[What you are asked to do] The required output consists solely of the lines from the line containing "v_address (fold_left classify_line lines no_vars)) /\" through the end of the records, copied exactly.
-.-.-
Lemma line_loop_keeps (lines : list string) :
  forall v,
    let v' := fold_left classify_line lines v in
    (v_price v <> EmptyString -> v_price v' = v_price v) /\
    (v_address v <> EmptyString -> v_address v' = v_address v) /\
    (v_sqft v <> EmptyString -> v_sqft v' = v_sqft v) /\
    (v_prop_type v <> EmptyString -> v_prop_type v' = v_prop_type v) /\
    (v_broker v <> EmptyString -> v_broker v' = v_broker v).
Proof.
  induction lines as [|l ls IH]; intros v; cbn [fold_left]; [tauto|].
  specialize (IH (classify_line v l)). cbv zeta in IH.
  pose proof (line_effect_keeps _ _ _ (classify_line_effect v l)) as Hk.
  destruct IH as (I1 & I2 & I3 & I4 & I5). destruct Hk as (K1 & K2 & K3 & K4 & K5).
  repeat split; intros Hne.
  - rewrite I1; [auto|]. rewrite K1; auto.
  - rewrite I2; [auto|]. rewrite K2; auto.
  - rewrite I3; [auto|]. rewrite K3; auto.
  - rewrite I4; [auto|]. rewrite K4; auto.
  - rewrite I5; [auto|]. rewrite K5; auto.
Qed.

(** X6.  The first matching line wins: whatever the line loop has put
    into price, address, square footage, property type or broker after
    some lines, further lines of the block do not change it. *)
Theorem first_matching_line_wins (lines more : list string) :
  (v_price (fold_left classify_line lines no_vars) <> EmptyString ->
   v_price (fold_left classify_line (lines ++ more) no_vars)
   = v_price (fold_left classify_line lines no_vars)) /\
  (v_address (fold_left classify_line lines no_vars) <> EmptyString ->
   v_address (fold_left classify_line (lines ++ more) no_vars)
   = v_address (fold_left classify_line lines no_vars)) /\
  (v_sqft (fold_left classify_line lines no_vars) <> EmptyString ->
   v_sqft (fold_left classify_line (lines ++ more) no_vars)
   = v_sqft (fold_left classify_line lines no_vars)) /\
  (v_prop_type (fold_left classify_line lines no_vars) <> EmptyString ->
   v_prop_type (fold_left classify_line (lines ++ more) no_vars)
   = v_prop_type (fold_left classify_line lines no_vars)) /\
  (v_broker (fold_left classify_line lines no_vars) <> EmptyString ->
   v_broker (fold_left classify_line (lines ++ more) no_vars)
   = v_broker (fold_left classify_line lines no_vars)).
Proof. rewrite fold_left_app. apply line_loop_keeps. Qed.

Lemma first_matching_line_wins_witness :
  v_price (fold_left classify_line ["$1,000,000"; "$2,000,000"; "Negotiable"] no_vars)
  = "$1,000,000".
Proof.
  exact (proj1 (first_matching_line_wins ["$1,000,000"] ["$2,000,000"; "Negotiable"])
           ltac:(discriminate)).
Defined.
-.-.-
[Result for this task]
   = v_address (fold_left classify_line lines no_vars)) /\
  (v_sqft (fold_left classify_line lines no_vars) <> EmptyString ->
   v_sqft (fold_left classify_line (lines ++ more) no_vars)
   = v_sqft (fold_left classify_line lines no_vars)) /\
  (v_prop_type (fold_left classify_line lines no_vars) <> EmptyString ->
   v_prop_type (fold_left classify_line (lines ++ more) no_vars)
   = v_prop_type (fold_left classify_line lines no_vars)) /\
  (v_broker (fold_left classify_line lines no_vars) <> EmptyString ->
   v_broker (fold_left classify_line (lines ++ more) no_vars)
   = v_broker (fold_left classify_line lines no_vars)).
Proof. rewrite fold_left_app. apply line_loop_keeps. Qed.

Lemma first_matching_line_wins_witness :
  v_price (fold_left classify_line ["$1,000,000"; "$2,000,000"; "Negotiable"] no_vars)
  = "$1,000,000".
Proof.
  exact (proj1 (first_matching_line_wins ["$1,000,000"] ["$2,000,000"; "Negotiable"])
           ltac:(discriminate)).
Defined.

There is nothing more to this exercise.